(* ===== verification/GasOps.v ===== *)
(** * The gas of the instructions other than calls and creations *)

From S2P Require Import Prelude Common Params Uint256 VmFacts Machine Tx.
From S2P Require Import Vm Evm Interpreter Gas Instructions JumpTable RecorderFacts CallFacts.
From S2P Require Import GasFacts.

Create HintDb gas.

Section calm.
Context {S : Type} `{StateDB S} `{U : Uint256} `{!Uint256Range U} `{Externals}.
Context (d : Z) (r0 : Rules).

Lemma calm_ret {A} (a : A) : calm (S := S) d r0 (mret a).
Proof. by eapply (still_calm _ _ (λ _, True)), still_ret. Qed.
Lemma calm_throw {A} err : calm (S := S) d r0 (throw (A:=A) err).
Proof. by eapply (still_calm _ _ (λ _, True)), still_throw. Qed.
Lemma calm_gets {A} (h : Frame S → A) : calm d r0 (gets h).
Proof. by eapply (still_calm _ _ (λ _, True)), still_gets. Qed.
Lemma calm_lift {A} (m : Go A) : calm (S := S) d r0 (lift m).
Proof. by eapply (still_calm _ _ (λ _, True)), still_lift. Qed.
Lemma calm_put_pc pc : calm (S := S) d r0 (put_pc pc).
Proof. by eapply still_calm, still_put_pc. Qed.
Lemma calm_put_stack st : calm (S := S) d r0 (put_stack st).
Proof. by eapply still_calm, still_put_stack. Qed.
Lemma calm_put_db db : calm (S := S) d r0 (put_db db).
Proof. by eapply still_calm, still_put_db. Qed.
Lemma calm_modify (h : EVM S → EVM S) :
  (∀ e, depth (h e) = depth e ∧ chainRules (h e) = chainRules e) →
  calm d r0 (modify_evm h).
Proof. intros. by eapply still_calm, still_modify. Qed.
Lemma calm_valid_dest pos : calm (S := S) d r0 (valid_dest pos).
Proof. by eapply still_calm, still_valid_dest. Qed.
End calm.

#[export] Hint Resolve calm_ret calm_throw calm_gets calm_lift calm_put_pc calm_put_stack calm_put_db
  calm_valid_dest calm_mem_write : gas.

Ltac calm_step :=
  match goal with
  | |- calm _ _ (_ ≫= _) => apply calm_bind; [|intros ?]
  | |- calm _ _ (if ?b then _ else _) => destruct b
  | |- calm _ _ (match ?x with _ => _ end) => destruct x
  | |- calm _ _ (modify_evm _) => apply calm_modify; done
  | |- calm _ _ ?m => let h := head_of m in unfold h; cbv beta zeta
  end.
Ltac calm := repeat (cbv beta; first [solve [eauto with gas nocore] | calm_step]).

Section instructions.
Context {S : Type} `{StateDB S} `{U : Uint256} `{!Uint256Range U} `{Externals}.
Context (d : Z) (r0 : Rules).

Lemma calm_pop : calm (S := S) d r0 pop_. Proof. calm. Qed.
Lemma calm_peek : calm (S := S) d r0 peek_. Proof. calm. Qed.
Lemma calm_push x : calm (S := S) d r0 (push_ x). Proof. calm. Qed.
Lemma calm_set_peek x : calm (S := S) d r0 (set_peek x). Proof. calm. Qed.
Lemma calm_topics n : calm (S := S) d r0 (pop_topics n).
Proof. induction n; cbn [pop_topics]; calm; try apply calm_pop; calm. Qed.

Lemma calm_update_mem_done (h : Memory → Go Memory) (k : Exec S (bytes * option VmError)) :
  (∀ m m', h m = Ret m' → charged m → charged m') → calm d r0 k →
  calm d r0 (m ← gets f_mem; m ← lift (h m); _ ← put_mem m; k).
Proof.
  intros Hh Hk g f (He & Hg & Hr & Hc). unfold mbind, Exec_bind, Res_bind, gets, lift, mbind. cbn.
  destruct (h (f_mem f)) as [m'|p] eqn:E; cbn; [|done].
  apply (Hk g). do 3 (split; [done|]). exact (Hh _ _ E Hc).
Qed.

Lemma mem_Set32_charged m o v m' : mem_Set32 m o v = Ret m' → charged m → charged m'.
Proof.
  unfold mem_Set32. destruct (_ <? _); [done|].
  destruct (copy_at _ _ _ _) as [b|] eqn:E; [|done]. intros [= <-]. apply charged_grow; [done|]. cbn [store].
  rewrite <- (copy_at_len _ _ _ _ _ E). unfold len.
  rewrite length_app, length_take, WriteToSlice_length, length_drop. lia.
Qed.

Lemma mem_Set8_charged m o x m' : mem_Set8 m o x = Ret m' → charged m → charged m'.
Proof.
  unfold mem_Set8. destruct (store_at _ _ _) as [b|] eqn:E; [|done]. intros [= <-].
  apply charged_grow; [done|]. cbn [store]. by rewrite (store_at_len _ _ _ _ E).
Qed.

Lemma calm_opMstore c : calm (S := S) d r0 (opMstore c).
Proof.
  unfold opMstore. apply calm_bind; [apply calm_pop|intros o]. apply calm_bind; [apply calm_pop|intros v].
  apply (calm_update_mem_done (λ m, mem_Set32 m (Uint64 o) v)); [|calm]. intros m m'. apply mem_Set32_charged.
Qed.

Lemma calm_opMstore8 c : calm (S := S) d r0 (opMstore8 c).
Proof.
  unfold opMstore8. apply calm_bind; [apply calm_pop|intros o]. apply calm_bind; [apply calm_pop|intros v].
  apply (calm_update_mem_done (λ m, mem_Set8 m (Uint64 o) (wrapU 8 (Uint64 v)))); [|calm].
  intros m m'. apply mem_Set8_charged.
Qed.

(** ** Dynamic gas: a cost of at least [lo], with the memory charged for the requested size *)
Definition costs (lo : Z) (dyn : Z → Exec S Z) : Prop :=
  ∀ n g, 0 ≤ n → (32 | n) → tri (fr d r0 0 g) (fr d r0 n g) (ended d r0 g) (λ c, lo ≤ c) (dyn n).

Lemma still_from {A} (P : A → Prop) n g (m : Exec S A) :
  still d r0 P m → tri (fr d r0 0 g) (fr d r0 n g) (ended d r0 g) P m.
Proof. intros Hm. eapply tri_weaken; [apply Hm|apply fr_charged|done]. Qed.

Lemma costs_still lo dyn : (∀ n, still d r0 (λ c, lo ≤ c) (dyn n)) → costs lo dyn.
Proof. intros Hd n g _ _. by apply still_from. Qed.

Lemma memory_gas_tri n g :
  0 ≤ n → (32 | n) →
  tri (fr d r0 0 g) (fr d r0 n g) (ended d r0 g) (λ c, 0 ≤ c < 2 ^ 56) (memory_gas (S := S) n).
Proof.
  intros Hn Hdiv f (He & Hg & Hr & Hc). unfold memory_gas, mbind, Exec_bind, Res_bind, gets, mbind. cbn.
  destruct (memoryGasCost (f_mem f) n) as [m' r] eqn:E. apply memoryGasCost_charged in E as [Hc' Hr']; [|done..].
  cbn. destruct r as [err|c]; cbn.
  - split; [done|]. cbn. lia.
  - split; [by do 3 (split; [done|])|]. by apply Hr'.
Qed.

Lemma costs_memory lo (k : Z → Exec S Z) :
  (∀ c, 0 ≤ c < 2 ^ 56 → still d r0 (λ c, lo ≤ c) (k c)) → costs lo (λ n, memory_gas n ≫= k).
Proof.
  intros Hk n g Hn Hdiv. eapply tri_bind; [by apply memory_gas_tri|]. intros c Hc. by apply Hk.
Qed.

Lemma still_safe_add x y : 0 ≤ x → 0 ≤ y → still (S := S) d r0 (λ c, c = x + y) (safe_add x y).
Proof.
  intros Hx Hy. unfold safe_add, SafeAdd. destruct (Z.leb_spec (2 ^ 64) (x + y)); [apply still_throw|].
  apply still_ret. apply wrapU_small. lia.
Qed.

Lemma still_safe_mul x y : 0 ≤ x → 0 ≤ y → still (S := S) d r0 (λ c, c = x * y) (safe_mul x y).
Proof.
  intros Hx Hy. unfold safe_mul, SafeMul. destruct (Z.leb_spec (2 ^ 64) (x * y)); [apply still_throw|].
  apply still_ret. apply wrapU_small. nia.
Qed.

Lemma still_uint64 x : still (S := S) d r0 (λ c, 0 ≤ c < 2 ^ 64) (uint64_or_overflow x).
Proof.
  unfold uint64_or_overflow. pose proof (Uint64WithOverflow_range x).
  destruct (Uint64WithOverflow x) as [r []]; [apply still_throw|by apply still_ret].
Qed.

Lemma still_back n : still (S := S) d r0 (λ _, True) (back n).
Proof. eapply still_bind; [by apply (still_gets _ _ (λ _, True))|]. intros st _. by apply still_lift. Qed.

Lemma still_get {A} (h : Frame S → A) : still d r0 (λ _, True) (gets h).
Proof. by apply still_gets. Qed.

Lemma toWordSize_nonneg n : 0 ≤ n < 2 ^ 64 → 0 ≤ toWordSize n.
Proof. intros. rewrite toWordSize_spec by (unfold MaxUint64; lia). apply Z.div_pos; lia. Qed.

--

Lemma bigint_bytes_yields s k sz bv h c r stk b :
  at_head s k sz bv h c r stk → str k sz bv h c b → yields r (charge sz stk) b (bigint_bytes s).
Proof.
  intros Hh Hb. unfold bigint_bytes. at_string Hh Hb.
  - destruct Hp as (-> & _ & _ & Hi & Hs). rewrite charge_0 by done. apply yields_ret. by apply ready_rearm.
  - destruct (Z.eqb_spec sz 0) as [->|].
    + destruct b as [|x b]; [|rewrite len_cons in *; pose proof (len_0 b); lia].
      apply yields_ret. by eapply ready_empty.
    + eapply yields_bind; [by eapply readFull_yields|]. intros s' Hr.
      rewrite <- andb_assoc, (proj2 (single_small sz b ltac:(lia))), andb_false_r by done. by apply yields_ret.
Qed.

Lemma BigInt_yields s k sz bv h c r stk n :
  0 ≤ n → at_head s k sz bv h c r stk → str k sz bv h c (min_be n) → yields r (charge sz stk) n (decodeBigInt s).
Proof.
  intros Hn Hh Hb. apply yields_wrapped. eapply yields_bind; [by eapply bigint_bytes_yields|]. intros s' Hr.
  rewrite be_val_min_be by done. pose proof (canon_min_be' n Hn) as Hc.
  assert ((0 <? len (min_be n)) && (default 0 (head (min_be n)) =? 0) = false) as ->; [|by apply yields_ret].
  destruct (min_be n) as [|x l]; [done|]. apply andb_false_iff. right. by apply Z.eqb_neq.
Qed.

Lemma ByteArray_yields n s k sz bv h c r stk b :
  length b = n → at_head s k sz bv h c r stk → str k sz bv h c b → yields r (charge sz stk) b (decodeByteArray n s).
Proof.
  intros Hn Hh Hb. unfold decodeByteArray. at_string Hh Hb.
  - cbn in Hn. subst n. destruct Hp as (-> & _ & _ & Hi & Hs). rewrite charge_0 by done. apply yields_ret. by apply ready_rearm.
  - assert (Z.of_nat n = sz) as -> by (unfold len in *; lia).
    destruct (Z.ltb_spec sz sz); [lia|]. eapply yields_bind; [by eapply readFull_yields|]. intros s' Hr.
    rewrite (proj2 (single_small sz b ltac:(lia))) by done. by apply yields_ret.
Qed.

---

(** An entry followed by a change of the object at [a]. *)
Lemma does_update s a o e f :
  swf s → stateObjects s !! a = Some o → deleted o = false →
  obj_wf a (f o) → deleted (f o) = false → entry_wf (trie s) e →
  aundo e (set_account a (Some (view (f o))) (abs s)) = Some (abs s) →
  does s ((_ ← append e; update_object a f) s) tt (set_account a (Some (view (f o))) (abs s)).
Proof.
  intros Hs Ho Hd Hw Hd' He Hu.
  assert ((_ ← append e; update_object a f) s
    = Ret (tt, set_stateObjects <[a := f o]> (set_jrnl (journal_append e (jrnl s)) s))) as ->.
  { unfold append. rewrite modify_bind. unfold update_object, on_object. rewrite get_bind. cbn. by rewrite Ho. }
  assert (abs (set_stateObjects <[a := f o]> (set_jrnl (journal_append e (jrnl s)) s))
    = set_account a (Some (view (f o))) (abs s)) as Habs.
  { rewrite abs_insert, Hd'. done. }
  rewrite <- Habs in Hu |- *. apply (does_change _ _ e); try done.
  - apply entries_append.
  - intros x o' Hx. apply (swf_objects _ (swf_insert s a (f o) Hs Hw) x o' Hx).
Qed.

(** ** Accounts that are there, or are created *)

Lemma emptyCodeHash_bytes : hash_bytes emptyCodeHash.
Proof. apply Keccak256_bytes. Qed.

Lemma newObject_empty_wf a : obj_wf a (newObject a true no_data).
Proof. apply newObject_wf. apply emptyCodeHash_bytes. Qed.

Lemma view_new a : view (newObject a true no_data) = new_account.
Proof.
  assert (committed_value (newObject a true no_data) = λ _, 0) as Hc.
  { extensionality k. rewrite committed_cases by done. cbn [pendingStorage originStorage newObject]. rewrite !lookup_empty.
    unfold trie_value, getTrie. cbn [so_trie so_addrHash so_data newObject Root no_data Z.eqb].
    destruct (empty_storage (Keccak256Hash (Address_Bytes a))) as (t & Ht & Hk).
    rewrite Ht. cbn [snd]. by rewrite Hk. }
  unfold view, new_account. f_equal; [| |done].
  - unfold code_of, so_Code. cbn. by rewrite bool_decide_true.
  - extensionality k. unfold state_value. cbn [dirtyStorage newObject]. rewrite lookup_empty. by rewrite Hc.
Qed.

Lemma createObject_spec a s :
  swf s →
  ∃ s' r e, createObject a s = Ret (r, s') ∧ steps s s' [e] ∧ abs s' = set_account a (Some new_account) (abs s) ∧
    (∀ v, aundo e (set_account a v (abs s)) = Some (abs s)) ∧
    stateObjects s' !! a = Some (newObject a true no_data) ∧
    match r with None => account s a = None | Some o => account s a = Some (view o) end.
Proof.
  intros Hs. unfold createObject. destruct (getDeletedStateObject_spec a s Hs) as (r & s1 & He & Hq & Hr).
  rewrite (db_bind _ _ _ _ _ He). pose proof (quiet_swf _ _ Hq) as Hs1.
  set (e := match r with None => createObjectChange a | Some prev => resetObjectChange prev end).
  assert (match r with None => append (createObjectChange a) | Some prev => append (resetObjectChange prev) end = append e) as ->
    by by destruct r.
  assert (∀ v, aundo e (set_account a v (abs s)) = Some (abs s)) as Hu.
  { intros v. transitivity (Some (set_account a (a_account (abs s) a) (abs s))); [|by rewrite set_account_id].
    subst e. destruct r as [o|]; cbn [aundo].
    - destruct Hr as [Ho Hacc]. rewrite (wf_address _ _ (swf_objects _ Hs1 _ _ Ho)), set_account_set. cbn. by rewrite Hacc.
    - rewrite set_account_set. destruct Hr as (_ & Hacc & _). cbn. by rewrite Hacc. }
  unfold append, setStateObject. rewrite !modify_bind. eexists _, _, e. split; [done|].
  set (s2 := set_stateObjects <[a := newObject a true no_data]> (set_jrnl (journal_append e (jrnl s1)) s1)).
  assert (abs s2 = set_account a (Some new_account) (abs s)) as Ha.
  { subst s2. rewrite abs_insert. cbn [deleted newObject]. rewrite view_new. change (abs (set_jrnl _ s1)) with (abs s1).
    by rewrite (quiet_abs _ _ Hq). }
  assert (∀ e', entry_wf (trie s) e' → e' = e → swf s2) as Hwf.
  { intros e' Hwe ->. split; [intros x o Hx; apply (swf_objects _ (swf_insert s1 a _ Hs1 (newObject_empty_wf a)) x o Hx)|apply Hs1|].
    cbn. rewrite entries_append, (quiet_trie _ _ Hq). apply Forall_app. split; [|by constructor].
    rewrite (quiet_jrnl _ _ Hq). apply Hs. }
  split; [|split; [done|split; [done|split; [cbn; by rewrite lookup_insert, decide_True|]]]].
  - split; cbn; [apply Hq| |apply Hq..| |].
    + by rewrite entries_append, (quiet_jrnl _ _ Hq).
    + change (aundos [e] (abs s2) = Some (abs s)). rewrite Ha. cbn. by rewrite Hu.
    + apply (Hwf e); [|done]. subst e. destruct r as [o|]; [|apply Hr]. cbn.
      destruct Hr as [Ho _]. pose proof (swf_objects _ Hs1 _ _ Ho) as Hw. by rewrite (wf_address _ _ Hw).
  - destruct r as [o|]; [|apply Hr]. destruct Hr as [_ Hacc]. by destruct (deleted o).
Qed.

# WORK ITEM:
The answer is the run of lines above from the line containing "intros Hh Hk" through the line containing "apply (calm_update_mem_done (λ m, mem_Set8", copied exactly and alone.

# ANSWER FOR THE TASK:
  intros Hh Hk g f (He & Hg & Hr & Hc). unfold mbind, Exec_bind, Res_bind, gets, lift, mbind. cbn.
  destruct (h (f_mem f)) as [m'|p] eqn:E; cbn; [|done].
  apply (Hk g). do 3 (split; [done|]). exact (Hh _ _ E Hc).
Qed.

Lemma mem_Set32_charged m o v m' : mem_Set32 m o v = Ret m' → charged m → charged m'.
Proof.
  unfold mem_Set32. destruct (_ <? _); [done|].
  destruct (copy_at _ _ _ _) as [b|] eqn:E; [|done]. intros [= <-]. apply charged_grow; [done|]. cbn [store].
  rewrite <- (copy_at_len _ _ _ _ _ E). unfold len.
  rewrite length_app, length_take, WriteToSlice_length, length_drop. lia.
Qed.

Lemma mem_Set8_charged m o x m' : mem_Set8 m o x = Ret m' → charged m → charged m'.
Proof.
  unfold mem_Set8. destruct (store_at _ _ _) as [b|] eqn:E; [|done]. intros [= <-].
  apply charged_grow; [done|]. cbn [store]. by rewrite (store_at_len _ _ _ _ E).
Qed.

Lemma calm_opMstore c : calm (S := S) d r0 (opMstore c).
Proof.
  unfold opMstore. apply calm_bind; [apply calm_pop|intros o]. apply calm_bind; [apply calm_pop|intros v].
  apply (calm_update_mem_done (λ m, mem_Set32 m (Uint64 o) v)); [|calm]. intros m m'. apply mem_Set32_charged.
Qed.

Lemma calm_opMstore8 c : calm (S := S) d r0 (opMstore8 c).
Proof.
  unfold opMstore8. apply calm_bind; [apply calm_pop|intros o]. apply calm_bind; [apply calm_pop|intros v].
  apply (calm_update_mem_done (λ m, mem_Set8 m (Uint64 o) (wrapU 8 (Uint64 v)))); [|calm].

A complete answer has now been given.